Album. Released 2013.  

BBC Review

Quincy punks’ eighth album underlines their appeal.

Alistair Lawrence 2013

After starting life in the early 90s as a gnashing hardcore band fond of a nod to their Gaelic roots, Dropkick Murphys have gradually added and interlaced something more folky, ambitious and musically dexterous to their sound.

For their troubles, they’ve grown in popularity but have had to endure the digs of punk fans unable to see past the green football scarves on their merch table. Maybe some people just hate bagpipes and loud guitars in the same song. That their influence can be heard in rising newcomers such as Crowns means their sound has officially become more than just a quirky hybrid, though.
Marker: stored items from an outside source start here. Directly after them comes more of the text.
Definition and_next {A B} (p : rpc A) (k : A → rpc B) : rpc B :=
  svc_bind p (λ r, match r with Ok a => k a | Err e => Done (Err e) end).
Definition deny {A} (c : code) (message : string) : rpc A := Done (Err (failure c message)).
Definition internal {A} (message : string) : error → rpc A := λ _, deny CodeInternal message.
Definition check (o : option rpc_failure) : rpc unit := Done (match o with Some e => Err e | None => Ok tt end).
Definition hashOperationRequest (opType : OperationType) (bundleID definitionID valuesRevisionID canonicalPatch : string)
    (expectedRevision targetRevision : Z) (reason : string) : string :=
  let field name := (quoted name ++ ":")%string in
  sha256_hex ("{" ++ field "operation_type" ++ quote_text (OperationType_string opType) ++ "," ++ field "bundle_id" ++ quote_text bundleID
    ++ "," ++ field "release_definition_id" ++ quote_text definitionID ++ "," ++ field "values_revision_id" ++ quote_text valuesRevisionID
    ++ "," ++ field "values_patch" ++ canonicalPatch ++ "," ++ field "expected_current_revision" ++ pretty expectedRevision
    ++ "," ++ field "target_revision" ++ pretty targetRevision ++ "," ++ field "reason" ++ quote_text reason ++ "}").
Definition hashRequest (opType : OperationType) (msg : CreateOperationRequest) (canonicalPatch : string) : string :=
  hashOperationRequest opType (cq_BundleId msg) (cq_ReleaseDefinitionId msg) (cq_ValuesRevisionId msg) canonicalPatch
    (cq_ExpectedCurrentRevision msg) 0 "".
Definition hashRollbackRequest (msg : RollbackReleaseRequest) : string :=
  hashOperationRequest OperationRollback "" (rq_ReleaseDefinitionId msg) "" "{}" (rq_ExpectedCurrentRevision msg) (rq_TargetRevision msg)
    (rq_Reason msg).
Definition standardOperationDeadline (now : time) : option time :=
  if OperationDeadline <=? 0 then None else Some (now + OperationDeadline).
(** ** The spinner *)

(** X7.  When no fetch is pending the spinner is hidden: it is never left
    showing after the last fetch has settled.  It is hidden, though, as
    soon as one of several pending fetches settles. *)
Theorem spinner_never_stuck (o : Options) (s : gmap nat Row) (es : list Event) :
  (pending (run (construct o s) es) = 0%nat →
   loadingShown (run (construct o s) es) = false) ∧
  (∀ w out, (2 ≤ pending w)%nat →
            loadingShown (settle out w) = false ∧
            (1 ≤ pending (settle out w))%nat).
Proof.
  split.
  - assert (Hstep : ∀ w e,
      (pending w = 0%nat → loadingShown w = false) →
      pending (step w e) = 0%nat → loadingShown (step w e) = false).
    { intros w e Hw. destruct e as [| | val | i | r k | out | l r];
        unfold step.
      - destruct (leftBtn_click_cases w) as [-> | ->];
          [exact Hw | discriminate].
      - destruct (rightBtn_click_cases w) as (p & _ & [-> | ->]);
          [exact Hw | discriminate].
      - discriminate.
      - unfold sortBtn_click. destruct (headers w !! i) as [h |]; [| exact Hw].
        destruct (isSortable h); [discriminate | exact Hw].
      - destruct (cell_click_fields r k w) as (_ & _ & _ & _ & -> & ->).
        exact Hw.
      - destruct (pending w) as [| n] eqn:Hp.
        + rewrite settle_idle by exact Hp. intros _. apply Hw. reflexivity.
        + intros _. apply (settle_pending out w n Hp).
      - exact Hw. }
    assert (Hrun : ∀ es' w,
      (pending w = 0%nat → loadingShown w = false) →
      pending (run w es') = 0%nat → loadingShown (run w es') = false).
    { induction es' as [| e es' IH]; intros w Hw; [exact Hw |].
      apply (IH (step w e)), Hstep, Hw. }
    apply Hrun. discriminate.
  - intros w out Hp.
    destruct (pending w) as [| n] eqn:Hn; [lia |].
    destruct (settle_pending out w n Hn) as [-> ->].
    split; [reflexivity | lia].
Qed.

Lemma spinner_never_stuck_witness :
  loadingShown (run (construct people_byIndex people_store)
                  [ClickSort 0; Settle (Rejected "timeout");
                   Settle (Resolved people_page)]) = false.
Proof.
  refine (proj1
    (spinner_never_stuck people_byIndex people_store
       [ClickSort 0; Settle (Rejected "timeout");
        Settle (Resolved people_page)]) _).
  vm_compute. reflexivity.
Defined.

(** ** The body and the row arrays *)

Section Body.

Variable decs : list Decoration.

Lemma tableRow_returned (r : Row) (markup : string) :
  tableRow r = Done markup → markup = tableRow_markup r.
Proof.
  unfold tableRow.
  destruct (props r !! "map"), (props r !! "constructor"); congruence.
Qed.

Lemma tableRow_renders (r : Row) :
  row_renders r → tableRow r = Done (tableRow_markup r).
Proof. unfold tableRow. intros [-> ->]. reflexivity. Qed.

(** One pass of the loop that does not throw appends the rendering of the
    array as decorated. *)
Lemma setData_row_render (st : gmap nat Row * list RenderedRow) (l : nat) :
  (setData_row decs st l).2 = None →
  (setData_row decs st l).1 =
  match st.1 !! l with
  | Some r =>
      (<[l := foldl decorate_step r decs]> st.1,
       (st.2 ++ [render_row decs (foldl decorate_step r decs)])%list)
  | None => st
  end.
Proof.
  unfold setData_row. destruct (st.1 !! l) as [r |]; [| reflexivity].
  destruct (decorate_all r decs) as [r' thrown] eqn:Hall.
  destruct thrown as [e |]; [discriminate |].
  assert (Hno : Forall (fun d => rule_throws d = false) decs).
  { apply (decorate_all_returned r). rewrite Hall. reflexivity. }
  rewrite (decorate_all_returns r decs Hno) in Hall. injection Hall as <-.
  destruct (tableRow _) as [markup | e] eqn:Hrow; [| discriminate].
  intros _. rewrite (tableRow_returned _ _ Hrow). reflexivity.
Qed.
(** * Quantum circuit editor: grid snapping and connection resolution

    A shallow embedding of [src/main.py].  The program is a PyQt6 diagram
    editor; what is embedded here is the logic that the event handlers run:

    - [ComponentIcon.mousePressEvent] (the payload of a drag) and the
      palette of [QuantumToolbar],
    - [SimulationWindow.dropEvent] (payload parsing and the drop-time snap),
    - [CircuitComponent.mouseReleaseEvent] (the drag-release snap),
    - [SimulationScene.check_connections] and
      [SimulationScene.add_connection_line] (connection resolution).

    Modelling conventions.

    - A Qt coordinate ([QPointF], a pair of doubles) is a pair of rationals
      [Q]; arithmetic on coordinates is exact.  Every finite double is a
      rational, so every position the program can hold is covered; what is
      abstracted is the rounding of the floating-point operations themselves.
    - [QGraphicsItem.setPos] is embedded as a write of the position.  Qt
      skips the move when the new position compares equal to the current
      one under its tolerant comparison of points.  On pixel points (integer
      coordinates of magnitude below 10^12) that comparison is equality, and
      the theorems that state where a component ends are about such points.
    - A Python [str] is the list of its Unicode code points.
    - Python objects have identity and are mutated in place.  They live in a
      store ([heap]) addressed by references; the scene holds references, and
      so do [connected_prev], [connected_next] and the tags of a line.
    - A Python exception is a value of [exn]; code that can raise runs in the
      state-and-error monad [M].
    - The calls the program makes to [QGraphicsScene.removeItem] and
      [QGraphicsScene.addItem] are recorded in the scene's [calls]. *)

From Stdlib Require Import ZArith QArith Qround Qabs Lia Lqa String Ascii.
From Stdlib Require DecimalPos.
From stdpp Require Import base option list relations.
(** * move_tests.py: relocation of inline Rust test modules

    A shallow embedding of
    [betting_platform/programs/betting_platform_native/move_tests.py]:
    the text primitives the script uses ([in], [count], [strip],
    [startswith], slicing, [readlines]), the block detector and
    brace matcher of [extract_test_module], the fragment collector and
    path arithmetic of [create_test_file], and the driver [main] over a
    file system with an event trace.

    Text is modelled as [string]; a character stands for a code point
    below 256, and a file's content is the text Python's text mode hands
    out (line ends already translated to a single line feed). *)

From stdpp Require Import gmap strings list.
From Stdlib Require Import Ascii ZArith Lia.

Local Open Scope Z_scope.
Local Open Scope nat_scope.

(** ** Text primitives *)

Module Text.

(** The line feed, and a line closed by it. *)
Definition nl : string := String "010"%char "".
Definition ln (s : string) : string := s +:+ nl.

(** [s.startswith(p)] *)
Fixpoint startswith (p s : string) : bool :=
  match p, s with
  | EmptyString, _ => true
  | String a p', String b s' => if decide (a = b) then startswith p' s' else false
  | String _ _, EmptyString => false
  end.

(** [p in s] *)
Fixpoint contains (p s : string) : bool :=
  startswith p s ||
  match s with
  | EmptyString => false
  | String _ s' => contains p s'
  end.

(** [s.endswith(p)], on the reversed texts. *)
Definition endswith (p s : string) : bool :=
  startswith (String.rev p) (String.rev s).

(** [s.count(c)] for a one-character needle. *)
Fixpoint count (c : ascii) (s : string) : nat :=
  match s with
  | EmptyString => 0
  | String b s' => (if decide (b = c) then 1 else 0) + count c s'
  end.

(** The characters [str.isspace] accepts among the code points below 256. *)
Definition isspace (c : ascii) : bool :=
  match c with
  | "009" | "010" | "011" | "012" | "013"
  | "028" | "029" | "030" | "031" | " " | "133" | "160" => true
  | _ => false
  end%char.

Fixpoint lstrip (s : string) : string :=
  match s with
  | EmptyString => EmptyString
  | String c s' => if isspace c then lstrip s' else s
  end.

Fixpoint rstrip (s : string) : string :=
  match s with
  | EmptyString => EmptyString
  | String c s' =>
      match rstrip s' with
      | EmptyString => if isspace c then EmptyString else String c EmptyString
      | r => String c r
      end
  end.

(** [s.strip()] *)
Definition strip (s : string) : string := rstrip (lstrip s).

(** Truth value of a text: non-empty. *)
Definition truthy (s : string) : bool :=
  match s with EmptyString => false | _ => true end.

(** [s[n:]] *)
Fixpoint slice_from (n : nat) (s : string) : string :=
  match n, s with
  | 0, _ => s
  | S n', String _ s' => slice_from n' s'
  | S _, EmptyString => EmptyString
  end.

(** [s[:n]] *)
Fixpoint slice_to (n : nat) (s : string) : string :=
  match n, s with
  | 0, _ => EmptyString
  | S n', String c s' => String c (slice_to n' s')
  | S _, EmptyString => EmptyString
  end.

(** [s.rfind(c)] for a one-character needle; [None] stands for -1. *)
Fixpoint rfind (c : ascii) (s : string) : option nat :=
  match s with
  | EmptyString => None
  | String b s' =>
      match rfind c s' with
      | Some i => Some (S i)
      | None => if decide (b = c) then Some 0 else None
      end
  end.

(** [''.join(parts)]; also the text [f.writelines(parts)] leaves in
    a file opened for writing. *)
Fixpoint joined (parts : list string) : string :=
  match parts with
  | [] => EmptyString
  | p :: rest => p +:+ joined rest
  end.

(** [sep.join(parts)] *)
Fixpoint join (sep : string) (parts : list string) : string :=
  match parts with
  | [] => EmptyString
  | [p] => p
  | p :: rest => p +:+ sep +:+ join sep rest
  end.

(** [f.readlines()] on the whole content: every line keeps its line
    feed; the last one may lack it. *)
Fixpoint readlines (s : string) : list string :=
  match s with
  | EmptyString => []
  | String c s' =>
      if decide (c = "010"%char) then String c EmptyString :: readlines s'
      else match readlines s' with
           | [] => [String c EmptyString]
           | l :: ls => String c l :: ls
           end
  end.

(** [c.lower()] on the code points below 256: the letters A to Z and
    the accented capitals 192 to 222, the multiplication sign 215
    apart, move up by 32. *)
Definition lower_char (c : ascii) : ascii :=
  let n := nat_of_ascii c in
  if ((65 <=? n) && (n <=? 90)) || ((192 <=? n) && (n <=? 222) && negb (n =? 215))
  then ascii_of_nat (n + 32)
  else c.

(** [s.lower()] *)
Fixpoint lower (s : string) : string :=
  match s with
  | EmptyString => EmptyString
  | String c s' => String (lower_char c) (lower s')
  end.

End Text.

Import Text.

(** ** extract_test_module *)

Definition cfg_test : string := "#[cfg(test)]".
Definition mod_tests : string := "mod tests".
Definition lbrace : ascii := "{"%char.
Definition rbrace : ascii := "}"%char.

(** [line.count('{') - line.count('}')] *)
Definition brace_delta (line : string) : Z :=
  Z.of_nat (count lbrace line) - Z.of_nat (count rbrace line).

(** [j < len(lines) and 'mod tests' in lines[j]] *)
Definition mod_tests_at (lines : list string) (j : nat) : bool :=
  match lines !! j with
  | Some l => contains mod_tests l
  | None => false
  end.
(** C9, amended. On every gate, however it was constructed,
    [alternates_bitsize] and [selection_bitsize] are both the total number
    of bits of the selection registers, [sigma_mu_bitsize] and
    [keep_bitsize] are both [mu], and the alt register is declared among
    the junk registers with that total width.  With bindings of the
    declared widths and a first selection register named selection, the alt
    binding has as many qubits as the selection binding and the other
    selection registers together: it has the width of the selection binding
    that the last step exchanges it with when the gate has one selection
    register. *)
Theorem bitsize_accessors (self : StatePreparationAliasSampling) :
  alternates_bitsize self = selection_bitsize self
  /\ selection_bitsize self
     = total_bits (register <$> selection_registers self)
  /\ sigma_mu_bitsize self = keep_bitsize self
  /\ keep_bitsize self = mu self
  /\ {| name := "alt"; bitsize := selection_bitsize self |}
     ∈ junk_registers self
  /\ (forall (r : SelectionRegister) (alt keep : NDArray) (mu : Z),
        alternates_bitsize (init (one_register r) alt keep mu) = bitsize r)
  /\ (forall (quregs : gmap string (list Qid)) r rs,
        selection_registers self = r :: rs ->
        name r = "selection"%string ->
        bindings_match self quregs = true ->
        exists selection alt',
          quregs !! "selection"%string = Some selection
          /\ quregs !! "alt"%string = Some alt'
          /\ Z.of_nat (length selection) = bitsize r
          /\ Z.of_nat (length alt')
             = Z.of_nat (length selection) + total_bits (register <$> rs))
  /\ (forall (quregs : gmap string (list Qid)) r,
        selection_registers self = [r] ->
        name r = "selection"%string ->
        bindings_match self quregs = true ->
        exists selection alt',
          quregs !! "selection"%string = Some selection
          /\ quregs !! "alt"%string = Some alt'
          /\ length alt' = length selection).
Proof.
  assert (forall (quregs : gmap string (list Qid)) r rs,
            selection_registers self = r :: rs ->
            name r = "selection"%string ->
            bindings_match self quregs = true ->
            exists selection alt',
              quregs !! "selection"%string = Some selection
              /\ quregs !! "alt"%string = Some alt'
              /\ Z.of_nat (length selection) = bitsize r
              /\ Z.of_nat (length alt')
                 = Z.of_nat (length selection) + total_bits (register <$> rs))
    as Hwidth.
  { intros quregs r rs Hregs Hname Hmatch.
    destruct (bindings_match_lookup self quregs r Hmatch)
      as (selection & Hsel & Hlsel).
    { rewrite Hregs. apply elem_of_app. left. rewrite fmap_cons. left. }
    rewrite Hname in Hsel.
    destruct (bindings_match_junk self quregs Hmatch)
      as (sigma_mu & alt' & keep' & flag & (_ & Halt & _) & _ & Hlalt & _).
    exists selection, alt'. split; [done |]. split; [done |]. split; [done |].
    rewrite Hlalt, Hlsel. unfold alternates_bitsize, total_bits.
    rewrite Hregs. by rewrite !fmap_cons. }
  split; [done |]. split; [done |]. split; [done |]. split; [done |].
  split; [| split; [| split]].
  - unfold junk_registers, Signature_build, alternates_bitsize; cbn.
    apply list_elem_of_further, list_elem_of_here.
  - intros r a k m. apply selection_bitsize_init_one.
  - exact Hwidth.
  - intros quregs r Hregs Hname Hmatch.
    destruct (Hwidth quregs r [] Hregs Hname Hmatch)
      as (selection & alt' & Hsel & Halt & _ & Hlen).
    exists selection, alt'. split; [done |]. split; [done |].
    unfold total_bits in Hlen. cbn in Hlen. lia.
Qed.

Lemma bitsize_accessors_witness :
  (exists selection alt',
     two_register_quregs !! "selection"%string = Some selection
     /\ two_register_quregs !! "alt"%string = Some alt'
     /\ Z.of_nat (length selection) = 2
     /\ Z.of_nat (length alt') = Z.of_nat (length selection) + 1)
  /\ (exists selection alt',
        example_quregs !! "selection"%string = Some selection
        /\ example_quregs !! "alt"%string = Some alt'
        /\ length alt' = length selection).
Proof.
  split.
  - exact (proj1 (proj2 (proj2 (proj2 (proj2 (proj2 (proj2
             (bitsize_accessors two_register_gate)))))))
             two_register_quregs (SelectionRegister_ "selection" 2 3)
             [SelectionRegister_ "spin" 1 2] eq_refl eq_refl eq_refl).
  - exact (proj2 (proj2 (proj2 (proj2 (proj2 (proj2 (proj2
             (bitsize_accessors example_gate)))))))
             example_quregs (SelectionRegister_ "selection" 2 3)
             eq_refl eq_refl eq_refl).
Defined.

(** ** The alias table of a factory-built gate *)

(** C2. When the table builder keeps the invariants of an alias table, the
    table of the gate that the factory returns for [L] coefficients encodes
    exactly [L * 2^mu] units of mass: the [keep[l]] units that each outcome
    [l] owns and the [2^mu - keep[j]] units it receives from every [j] with
    [alt[j] = l] add up, over the [L] outcomes, to [L * 2^mu]. *)
Theorem from_lcu_probs_conserves_mass {world float : Type}
    (pre : world -> list float -> float -> exn + (list Z * list Z * Z))
    (w : world) (p : list float) (e : float) (s : StatePreparationAliasSampling) :
  (forall alt keep mu,
     pre w p e = inr (alt, keep, mu) ->
     AliasTable_invariant (Z.of_nat (length p)) alt keep mu = true) ->
  from_lcu_probs pre w p e = inr s ->
  encoded_total (Z.of_nat (length p)) (mu s) (ravel (alt s)) (ravel (keep s))
  = Z.of_nat (length p) * 2 ^ mu s.
Proof.
  intros Hpre (a & k & m & Hrun & ->)%from_lcu_probs_inr.
  apply Hpre, AliasTable_invariant_spec in Hrun as (Hla & Hlk & Ha & _).
  by apply encoded_total_conserved.
Qed.

Lemma from_lcu_probs_conserves_mass_witness :
  exists s,
    from_lcu_probs example_preprocess tt example_probs (1 # 100)%Q = inr s
    /\ encoded_total 3 (mu s) (ravel (alt s)) (ravel (keep s)) = 12.
Proof.
  eexists. split; [reflexivity |].
  apply (from_lcu_probs_conserves_mass example_preprocess tt example_probs
           (1 # 100)%Q).
  - intros a k m [= <- <- <-]. reflexivity.
  - reflexivity.
Defined.

(** ** Value equality *)

Lemma eq__values (s1 s2 : StatePreparationAliasSampling) :
  eq_ s1 s2 = true <-> _value_equality_values_ s1 = _value_equality_values_ s2.
Proof. unfold eq_. apply bool_decide_eq_true. Qed.

Lemma from_lcu_probs_values {world float : Type}
    (pre : world -> list float -> float -> exn + (list Z * list Z * Z))
    (w : world) (p : list float) (e : float) (s : StatePreparationAliasSampling) :
  from_lcu_probs pre w p e = inr s ->
  exists a k m,
    pre w p e = inr (a, k, m)
    /\ _value_equality_values_ s
       = ([SelectionRegister_ "selection"
             (bit_length (Z.of_nat (length p) - 1)) (Z.of_nat (length p))],
          a, k, m).
Proof.
  intros (a & k & m & Hrun & ->)%from_lcu_probs_inr. by exists a, k, m.
Qed.

(** C5. Two gates are equal exactly when their value tuples (selection
    registers, elements of [alt], elements of [keep], [mu]) are equal, and
    gates with equal value tuples have equal hashes, whatever else differs
    between them.  Two gates that the factory builds from the same
    coefficients and tolerance, the builder returning the same table, are
    equal and hash equal; two gates that it builds from inputs of different
    lengths, or for which the builder returns different tables, as it does
    when a coefficient changes by more than the rounding absorbs, are
    unequal. *)
Theorem value_equality
    (py_hash : list SelectionRegister * list Z * list Z * Z -> Z) :
  (forall s1 s2,
     eq_ s1 s2 = true
     <-> _value_equality_values_ s1 = _value_equality_values_ s2)
  /\ (forall s1 s2,
        _value_equality_values_ s1 = _value_equality_values_ s2 ->
        eq_ s1 s2 = true /\ hash_ py_hash s1 = hash_ py_hash s2)
  /\ (forall (world float : Type)
         (pre : world -> list float -> float -> exn + (list Z * list Z * Z))
         w1 w2 p e s1 s2,
        pre w1 p e = pre w2 p e ->
        from_lcu_probs pre w1 p e = inr s1 ->
        from_lcu_probs pre w2 p e = inr s2 ->
        eq_ s1 s2 = true /\ hash_ py_hash s1 = hash_ py_hash s2)
  /\ (forall (world float : Type)
         (pre : world -> list float -> float -> exn + (list Z * list Z * Z))
         w1 w2 p1 p2 e1 e2 s1 s2,
        from_lcu_probs pre w1 p1 e1 = inr s1 ->
        from_lcu_probs pre w2 p2 e2 = inr s2 ->
        length p1 <> length p2 \/ pre w1 p1 e1 <> pre w2 p2 e2 ->
        eq_ s1 s2 = false).
Proof.
  split; [apply eq__values |]. split; [| split].
  - intros s1 s2 Hv. split; [by apply eq__values |].
    unfold hash_. by rewrite Hv.
  - intros world float pre w1 w2 p e s1 s2 Hsame
      (a1 & k1 & m1 & Hrun1 & Hv1)%from_lcu_probs_values
      (a2 & k2 & m2 & Hrun2 & Hv2)%from_lcu_probs_values.
    rewrite Hsame, Hrun2 in Hrun1. injection Hrun1 as <- <- <-.
    assert (_value_equality_values_ s1 = _value_equality_values_ s2) as Hv
      by (by rewrite Hv1, Hv2).
    split; [by apply eq__values |]. unfold hash_. by rewrite Hv.
  - intros world float pre w1 w2 p1 p2 e1 e2 s1 s2
      (a1 & k1 & m1 & Hrun1 & Hv1)%from_lcu_probs_values
      (a2 & k2 & m2 & Hrun2 & Hv2)%from_lcu_probs_values Hdiff.
    apply not_true_is_false. rewrite eq__values, Hv1, Hv2.
    intros [= _ HL <- <- <-]. apply Nat2Z.inj in HL.
    destruct Hdiff as [Hlen|Htab]; [done |].
    apply Htab. by rewrite Hrun1, Hrun2.
Qed.

Lemma value_equality_witness :
  eq_ example_gate
      (init (registers [SelectionRegister_ "selection" 2 3])
            {| shape := [3%nat; 1%nat]; ravel := [1; 0; 1] |}
            {| shape := [1%nat; 3%nat]; ravel := [2; 3; 1] |} 2) = true
  /\ hash_ (fun v => v.2) example_gate
     = hash_ (fun v => v.2)
         (init (registers [SelectionRegister_ "selection" 2 3])
               {| shape := [3%nat; 1%nat]; ravel := [1; 0; 1] |}
               {| shape := [1%nat; 3%nat]; ravel := [2; 3; 1] |} 2).
Proof.
  apply (proj1 (proj2 (value_equality (fun v => v.2)))). reflexivity.
Defined.

(** ** The constructor *)

(** C10. The constructor stores its arguments as they are, the converter
    applied to the selection registers, and checks nothing: it returns a
    gate for tables whose lengths differ from the iteration length of the
    selection register, for an [alt] with entries outside [[0, L)] and for
    a [keep] with entries outside [[0, 2^mu)], none of which satisfies the
    invariants of an alias table. *)
Theorem init_validates_nothing :
  (forall v a k m,
     selection_registers (init v a k m) = converter v
     /\ alt (init v a k m) = a /\ keep (init v a k m) = k
     /\ mu (init v a k m) = m)
  /\ (exists r a k m,
        Z.of_nat (length (ravel a)) <> iteration_length r
        /\ Z.of_nat (length (ravel k)) <> iteration_length r
        /\ table_invariant (init (one_register r) a k m) = false)
  /\ (exists r a k m,
        Z.of_nat (length (ravel a)) = iteration_length r
        /\ Z.of_nat (length (ravel k)) = iteration_length r
        /\ forallb (fun x => (0 <=? x) && (x <? iteration_length r)) (ravel a)
           = false
        /\ table_invariant (init (one_register r) a k m) = false)
  /\ (exists r a k m,
        Z.of_nat (length (ravel a)) = iteration_length r
        /\ Z.of_nat (length (ravel k)) = iteration_length r
        /\ forallb (fun x => (0 <=? x) && (x <? 2 ^ m)) (ravel k) = false
        /\ table_invariant (init (one_register r) a k m) = false).
Proof.
  split; [done |]. split; [| split].
  - exists (SelectionRegister_ "selection" 2 4), (np_array [0]),
      (np_array [1; 0]), 1.
    by vm_compute.
  - exists (SelectionRegister_ "selection" 1 2), (np_array [7; -1]),
      (np_array [1; 0]), 1.
    by vm_compute.
  - exists (SelectionRegister_ "selection" 1 2), (np_array [1; 0]),
      (np_array [5; -3]), 1.
    by vm_compute.
Qed.

(** * Further properties of the decomposition *)

(** X1. A gate without selection register cannot be decomposed: once the
    three required bindings are found, [self.selection_registers[0]] raises
    [IndexError] and nothing has been yielded. *)
Theorem decompose_from_registers_no_selection_register
    (check : Operation -> option exn) (self : StatePreparationAliasSampling)
    (quregs : gmap string (list Qid)) :
  selection_registers self = [] ->
  first_missing quregs = None ->
  yielded (decompose_from_registers check self quregs) = []
  /\ raised (decompose_from_registers check self quregs) = Some IndexError.
Proof.
  intros Hregs (selection & flag & alt' & Hsel & Hflag & Halt)%first_missing_None.
  unfold decompose_from_registers, getitem, item0.
  by rewrite Hsel, Hflag, Halt, Hregs.
Qed.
Predictably but not to its detriment, Signed and Sealed in Blood delivers a mix of rousing rock songs and enough jigs and whistles to get a singsong going at one of their famous St Patrick’s Day shows. There are also some nice surprises that compensate for the occasional swing and miss.

The Season’s Upon Us arrives a month late but is a funny addition to the alternative Christmas song canon. “My sisters are wackjobs, I wish I had none / Their husbands are losers and so are their sons,” begins a hellish description of being home for the holidays to which more than a few people can relate. Out of Our Heads is fine burst of unexpected, blue-collar rock, perhaps the recessive gene of Bruce Springsteen stopping by for a guest spot on their last album, 2011’s Going Out in Style.

The two tracks bookending things are perhaps the weakest. The Boys Are Back revs things up only to spin its wheels, while droopy closing ballad End of the Night sounds like it’s wandered off on its own after one too many. In contrast, Prisoner’s Song borrows some of the irresistible swagger of I'm Shipping Up to Boston (immortalised by The Departed’s soundtrack), and Rose Tattoo bleeds with florid emotion.

More of the same isn’t a bad prescription for banishing any New Year blues when what’s being served up is something as boisterous and cheery as this.